Los datos muestran que las transacciones ilícitas representan solo el 1.2% del volumen total de transacciones en cadena ese año, por debajo del 1.3% de 2024 y muy por debajo del pico del 2.4% en 2023. La predicción independiente de Chainalysis también señala que en 2025 la escala relacionada será de aproximadamente 1540 millones de dólares, menos del 1%. Esto indica que, a medida que el ecosistema de activos digitales se expande, la proporción de fondos ilícitos se diluye.
Para reflejar de manera más realista los riesgos, TRM introduce una nueva métrica: “fondos ilícitos en relación con el capital desplegable”. Los resultados muestran que en 2025, los criminales solo absorbieron el 2.7% de la liquidez criptográfica, claramente por debajo del 2.9% de 2024 y del 6.0% de 2023. En otras palabras, la mayoría de los fondos que ingresan al mercado no están controlados por redes ilícitas.
La geopolítica sigue siendo un factor clave en el movimiento de fondos. El informe señala que las transacciones relacionadas con sanciones aumentaron significativamente en 2025, principalmente en el sistema ruso. La stablecoin vinculada al rublo, A7A5, tuvo un volumen de transacciones anual superior a 720 millones de dólares, de los cuales al menos 390 millones están relacionados con billeteras que evaden sanciones, como el sistema A7. Las stablecoins también se han convertido en una herramienta principal para transferencias transfronterizas. En Venezuela, los residentes dependen en gran medida de transacciones de stablecoins punto a punto para mantener sus ingresos diarios; en Irán, incluso durante los conflictos, aunque el volumen total disminuyó, el tamaño de las transferencias individuales aumentó, alcanzando un total ilícito de 580 millones de dólares.

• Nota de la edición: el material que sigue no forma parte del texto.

Lemma key_v4_of a b p : sock_ok a -> require_v4_socket a = Ok (b, p) -> key_v4 (addr_v4_from_native b p).
Proof. destruct a; [|done]. intros [H1 H2] [= <- <-]. by eexists _, _. Qed.
Lemma ip_key_v4_of a b : ip_ok a -> require_v4_ip a = Ok b -> ip_key_v4 (to_be 4 b).
Proof. destruct a; [|done]. intros H1 [= <-]. by eexists. Qed.

Lemma run_op_ok o f : op_ok o -> filter_ok f -> filter_ok (run_op o f).2.
Proof.
  intros Ho [H1 H2 H3 H4]. destruct f as [a b c d e g h i j]. cbn in H1, H2, H3, H4.
  destruct o as [[] s ms|[] s ms| | |[] s|[] s|[] s|[] s|[] s|[] s]; cbn [run_op op_ok] in *;
    unfold add_http_service, remove_http_service, enable_ssh_white_list, disable_ssh_white_list, add_ssh_service, remove_ssh_service,
      add_ssh_white_list, remove_ssh_white_list, add_ssh_black_list, remove_ssh_black_list, edit;
    match goal with |- filter_ok (match ?r with _ => _ end).2 => destruct r as [w|e'] eqn:Hr end; try (by split);
    try (by split; cbn).
  all: apply res_bind_inv in Hr as (x & Hx & Hr); cbn in Hr.
  all: split; cbn; try done.
  all: first [destruct x as [bb pp]; pose proof (key_v4_of _ _ _ Ho Hx) | pose proof (ip_key_v4_of _ _ Ho Hx)].
  all: cbn [fst snd] in Hr.
  all: first [eapply keys_http_add; [| |exact Hr]|eapply keys_http_remove; [| |exact Hr]|eapply keys_entry_add; [| |exact Hr]|eapply keys_entry_remove; [|exact Hr]]; done.
Qed.
Lemma run_ops_ok l f : Forall op_ok l -> filter_ok f -> filter_ok (run_ops l f).
Proof. unfold run_ops. intros Hl. revert f. induction Hl as [|o l Ho Hl IH]; intros f Hf; [done|]. by apply IH, run_op_ok. Qed.
Lemma loaded_filter_ok : filter_ok loaded_filter.
Proof. by split; intros k v H; rewrite lookup_empty in H. Qed.

(** ** Requests as the kernel reads them *)

Definition method_text (m : HttpMethod) : string :=
  match m with
  | GET => "GET" | POST => "POST" | PUT => "PUT" | DELETE => "DELETE" | HEAD => "HEAD"
  | OPTIONS => "OPTIONS" | PATCH => "PATCH" | TRACE => "TRACE" | CONNECT => "CONNECT"
  end.

(** A segment that carries the start of a request, in the middle of a connection. *)
Record request (f : tcp_frame) (m : HttpMethod) : Prop := {
  rq_wf : frame_wf f;
  rq_flags : has_flag (f_flags f) (Z.lor (Z.lor TCP_SYN TCP_RST) TCP_FIN) = false;
  rq_data : Z.land (f_flags f) (Z.lor TCP_PSH TCP_ACK) = Z.lor TCP_PSH TCP_ACK;
  rq_text : exists rest, f_payload f = (str_bytes (method_text m ++ " ") ++ rest)%list;
  rq_length : (8 <= length (f_payload f))%nat }.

Los ataques de hackers y las estafas son otro motor que impulsa el aumento del total. En 2025, casi 150 incidentes de seguridad causaron pérdidas por 2,87 mil millones de dólares, de los cuales más de la mitad están relacionados con filtraciones de datos vinculadas a Corea del Norte. Las estafas generaron pérdidas de aproximadamente 35 mil millones de dólares, siendo las inversiones fraudulentas y los esquemas Ponzi los más destacados. TRM también señala que la inteligencia artificial generativa se está utilizando para crear estafas más engañosas y acelerar el lavado de dinero, permitiendo que los fondos se transfieran en cuestión de días.